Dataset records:
(** Two stores of secrets that fail alike. *)
Definition fail_alike (resolve resolve' : string → outcome string) : Prop :=
  ∀ reference, match resolve reference, resolve' reference with
               | Ret _, Ret _ => True
               | Raise e, Raise e' => e = e'
               | _, _ => False
               end.

(** C37. A test changes nothing, and its answer never depends on a secret: over secrets that
    fail alike it is the same.  It says why the profile is not compatible with the transport,
    or how the provider of secrets fails.  For a profile that is enabled and has the user
    name its type needs, success means that the reference of a target to it resolves, over the
    same secrets, to credentials of the type of the profile, if the transport is ssh, telnet,
    snmp or http, or it is https and the profile lists http too.  A profile that lists https
    alone and one for icmp pass the test and are refused when they are used. *)
Theorem tested_profile_usable {W} (self : ProfileSecretCredentialProvider W) (resolve : string → outcome string)
    profile_id payload tenant_id s p w w1 w2 :
  (profile_id < 2 ^ 128)%N →
  profiles (view s) !! profile_id = Some p → Profile.tenant_id p = tenant_id →
  profile_loader self tenant_id profile_id w = (Ret (Some p), w1) →
  resolve_secret self (Profile.provider_reference p) w1 = (resolve (Profile.provider_reference p), w2) →
  let transport := ProfileTest.transport payload in
  let '(answer, s') := test_profile resolve profile_id payload tenant_id s in
  s' = s ∧
  (∀ resolve', fail_alike resolve resolve' →
     test_profile resolve' profile_id payload tenant_id s = (answer, s')) ∧
  let compatibility := validate_profile_for_transport p transport in
  if negb (compatibility.1 ≟ "success")
  then answer = Ret (test_response p payload compatibility.1 compatibility.2)
  else match resolve (Profile.provider_reference p) with
  | Raise e =>
      answer = if isinstance e SecretProviderError
               then Ret (test_response p payload (secret_error_code e) (exn_str e)) else Raise e
  | Ret secret =>
      answer = Ret (test_response p payload "success"
                 "Credential profile resolved successfully for the selected transport.") ∧
      (Profile.enabled p = true → has_username p = true →
       let target := resolve_reference self {| credential_id := uuid_str profile_id;
         credential_transport := transport; credential_tenant_id := tenant_id |} w in
       match get transport tested_kinds with
       | Some kind =>
           if (kind ≟ transport) || listed kind p
           then ∃ credentials, credentials_for kind p secret = Some credentials ∧ target = (Ret credentials, w2)
           else target = unresolved "Credential profile does not support the selected transport." w1
       | None => target = unresolved "Credential profile does not support the selected transport." w1
       end)
  end.
Proof.
  intros Hid Hp Hten Hload Hsec. cbv zeta. set (transport := ProfileTest.transport payload).
  assert (TargetRepository.get_profile tenant_id profile_id s = (Ret (Some p), s)) as Eg.
  { unfold TargetRepository.get_profile, query, gets. rewrite Hp. cbn. by rewrite Hten, Prelude.eqb_refl. }
  unfold test_profile. rewrite (bind_Ret _ _ _ _ _ Eg). fold transport. cbv zeta.
  destruct (_ ≟ "success") eqn:Ec; cbn [negb].
  2: { split; [done|]. split; [|done]. intros resolve' _. by rewrite (bind_Ret _ _ _ _ _ Eg), Ec. }
  destruct (resolve (Profile.provider_reference p)) as [secret|e] eqn:Er.
  2: { assert (∀ resolve', fail_alike resolve resolve' → resolve' (Profile.provider_reference p) = Raise e) as Ha.
       { intros resolve' H. specialize (H (Profile.provider_reference p)). rewrite Er in H.
         destruct (resolve' _); [done|by subst]. }
       destruct (isinstance e SecretProviderError) eqn:Ee; (split; [done|]; split; [|done]);
         intros resolve' H; rewrite (bind_Ret _ _ _ _ _ Eg), Ec, (Ha _ H), Ee; done. }
  split; [done|]. split; [|split; [done|]].
  { intros resolve' H. specialize (H (Profile.provider_reference p)). rewrite Er in H.
    rewrite (bind_Ret _ _ _ _ _ Eg), Ec. by destruct (resolve' _). }
  intros Hen Hu. rewrite eqb_true in Ec. destruct (compatible_transport _ _ Ec) as [Hlisted Hcases].
  unfold resolve_reference, profile_id_of, transport_kind. cbn [credential_id credential_transport credential_tenant_id].
  rewrite parse_uuid_str by exact Hid. erewrite bind_Ret by reflexivity. erewrite bind_Ret by exact Hload.
  cbv beta iota. rewrite Hen. cbn [negb].
  destruct (get transport tested_kinds) as [kind|] eqn:Ek.
  2: { destruct Hcases as [[? ?]|Hic]; [done|]. unfold transport in Hic |- *. by rewrite Hic. }
  destruct (compatible_credentials p transport kind secret Ek Ec Hu) as (Hkind & c & Hc).
  rewrite Hkind. erewrite bind_Ret by reflexivity.
  assert ((kind ≟ transport) || listed kind p = listed kind p) as ->.
  { destruct (kind ≟ transport) eqn:E; [|done]. rewrite eqb_true in E. rewrite E in Ek |- *.
    assert (str_lower (str_strip transport) = transport) as Hl; [|by rewrite Hl in Hlisted].
    unfold tested_kinds in Ek. cbn [get] in Ek.
    repeat (destruct (_ ≟ transport) eqn:E' in Ek; [rewrite eqb_true in E'; by rewrite <-E'|clear E']). done. }
  assert (∃ types, Profile.transport_types p = Some types) as [types Htypes].
  { unfold listed in Hlisted. destruct (Profile.transport_types p) as [types|]; [by exists types|done]. }
  rewrite Htypes. unfold listed. rewrite Htypes. cbn [from_option]. unfold id.
  destruct (mem kind _); cbn [negb]; [|done].
  destruct (kind_credentials_spec self kind p w1) as [(_ & _ & Hno)|Hyes]; [by rewrite Hno in Hc|].
  rewrite Hsec in Hyes. destruct Hyes as (c' & E & Hc'). exists c. split; [done|]. rewrite E. congruence.
Qed.

(** ** On concrete tables *)

Module CredentialExamples.
(** A profile for SSH and the target that uses it. *)
Definition a_profile : Profile.CredentialProfileRecord := {|
  Profile.id := 30%N; Profile.tenant_id := "acme"; Profile.name := "lab";
  Profile.description := Some "the lab"; Profile.vendor := None; Profile.platform := None;
  Profile.credential_type := Some "ssh_password"; Profile.username := Some "admin";
  Profile.transport_types := Some ["ssh"]; Profile.provider_reference := "lab";
  Profile.secret_status := "configured"; Profile.enabled := true; Profile.created_at := 0;
  Profile.updated_at := 0 |}.
Definition user_target : Target.DiscoveryTargetRecord :=
  Target.set_credential_profile_id (Some (uuid_str 30)) scope_target.
Definition db : DB := set_targets {[11%N := user_target]} (set_profiles {[30%N := a_profile]} empty_db).
Definition ssh_test : CredentialProfileTestRequest := {|
  ProfileTest.transport := "ssh"; ProfileTest.target := "10.0.0.1" |}.
Definition secrets (reference : string) : outcome string :=
  if reference ≟ "lab" then Ret "pw" else raise_ SecretNotFoundError "Requested secret was not found.".
Definition provider : ProfileSecretCredentialProvider unit := {|
  profile_loader tenant id := ret (if (tenant ≟ "acme") && (id ≟ 30%N) then Some a_profile else None);
  resolve_secret reference := of_outcome (secrets reference) |}.

Lemma db_ok : targets_ok db.
Proof.
  assert (∀ k t, targets db !! k = Some t → 11%N = k ∧ user_target = t) as Hdb.
  { intros k t Ht. unfold db in Ht. cbn in Ht. by apply lookup_singleton_Some in Ht. }
  split.
  - intros k t Ht. by apply Hdb in Ht as [<- <-].
  - intros k k' t t' Ht Ht' _. apply Hdb in Ht as [<- _]. by apply Hdb in Ht' as [<- _].
Qed.

Lemma profile_deletion_complete_witness :
  ∃ r s', with_session (delete_profile 30 "acme") (open_session db []) = (r, s') ∧ r = Ret tt ∧
    ∃ now, targets (committed s') !! 11%N = Some (detached now user_target).
Proof.
  destruct (profile_deletion_complete 30 "acme" (open_session db [])) as (r & s' & E & _ & H); [exact db_ok|].
  exists r, s'. split; [exact E|]. destruct H as (Hr & _ & Ht). split; [exact Hr|]. exact (Ht 11%N).
Defined.

Lemma tested_profile_usable_witness :
  ∃ credentials, resolve_reference provider {| credential_id := uuid_str 30; credential_transport := "ssh";
    credential_tenant_id := "acme" |} tt = (Ret credentials, tt).
Proof.
  pose proof (tested_profile_usable provider secrets 30 ssh_test "acme" (open_session db []) a_profile tt tt tt
    eq_refl eq_refl eq_refl eq_refl eq_refl) as H. cbv zeta in H.
  destruct (test_profile _ _ _ _ _) as [answer s']. destruct H as (_ & _ & H).
  change (∃ credentials, resolve_reference provider {| credential_id := uuid_str 30;
    credential_transport := ProfileTest.transport ssh_test; credential_tenant_id := "acme" |} tt = (Ret credentials, tt)).
  destruct H as (_ & H). destruct (H eq_refl eq_refl) as (c & _ & E). exists c. exact E.
Defined.

(** A profile that lists https alone passes its test and does not resolve. *)
Example https_profile_passes :
  let p := {| Profile.id := 30%N; Profile.tenant_id := "acme"; Profile.name := "web";
    Profile.description := None; Profile.vendor := None; Profile.platform := None;
    Profile.credential_type := Some "http_token"; Profile.username := None;
    Profile.transport_types := Some ["https"]; Profile.provider_reference := "lab";
    Profile.secret_status := "configured"; Profile.enabled := true; Profile.created_at := 0;
    Profile.updated_at := 0 |} in
  let db := set_profiles {[30%N := p]} empty_db in
  let test := {| ProfileTest.transport := "https"; ProfileTest.target := "10.0.0.1" |} in
  let web : ProfileSecretCredentialProvider unit := {|
    profile_loader _ _ := ret (Some p); resolve_secret reference := of_outcome (secrets reference) |} in
  (TestResponse.status <$> match (test_profile secrets 30 test "acme" (open_session db [])).1 with
                           | Ret r => Some r | Raise _ => None end) = Some "success" ∧
  is_ret (resolve_reference web {| credential_id := uuid_str 30; credential_transport := "https";
    credential_tenant_id := "acme" |} tt).1 = false.
Proof. vm_compute. done. Qed.

Definition update_of (name : option string) (types : option (list string)) : CredentialProfileUpdateRequest := {|
  ProfileUpdate.name := name; ProfileUpdate.description := None; ProfileUpdate.vendor := None;
  ProfileUpdate.platform := None; ProfileUpdate.credential_type := None; ProfileUpdate.username := None;
  ProfileUpdate.transport_types := types; ProfileUpdate.provider_reference := Some "lab";
  ProfileUpdate.enabled := Some true |}.
Definition update (u : CredentialProfileUpdateRequest) : outcome ProfileResponse.CredentialProfileResponse * Session :=
  with_session (update_profile 30 u "acme") (open_session db []).

(** A request that leaves the name out is not a partial update: the name becomes null, which
    the database refuses; what it may leave out, as the user name, is erased. *)
Example partial_update_refused :
  (update (update_of None (Some ["ssh"]))).1 = raise_ IntegrityError "NOT NULL constraint failed".
Proof. vm_compute. reflexivity. Qed.

Example update_erases_username :
  Profile.username <$> profiles (committed (update (update_of (Some "lab") (Some ["ssh"]))).2) !! 30%N = Some None.
Proof. vm_compute. reflexivity. Qed.

(** Without transports the JSON null is committed, and every later listing of the tenant
    fails. *)
Example null_transports_break_listing :
  let '(r, s') := update (update_of (Some "lab") None) in
  (is_ret r, (list_profiles "acme" s').1) = (false, raise_ TypeError "'NoneType' object is not iterable").
Proof. vm_compute. reflexivity. Qed.

(** A test passes for a disabled profile, which no job can use. *)
Example disabled_profile_passes :
  let db := set_profiles {[30%N := Profile.set_enabled false a_profile]} empty_db in
  (TestResponse.status <$> match (test_profile secrets 30 ssh_test "acme" (open_session db [])).1 with
                           | Ret r => Some r | Raise _ => None end) = Some "success".
Proof. vm_compute. reflexivity. Qed.
End CredentialExamples.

Work required:
Can you repeat, word for word, every line above from the one containing "let web : ProfileSecretCredentialProvider" down to the one containing "is_ret (resolve_reference web", including both?

Answer for the task:
  let web : ProfileSecretCredentialProvider unit := {|
    profile_loader _ _ := ret (Some p); resolve_secret reference := of_outcome (secrets reference) |} in
  (TestResponse.status <$> match (test_profile secrets 30 test "acme" (open_session db [])).1 with
                           | Ret r => Some r | Raise _ => None end) = Some "success" ∧
  is_ret (resolve_reference web {| credential_id := uuid_str 30; credential_transport := "https";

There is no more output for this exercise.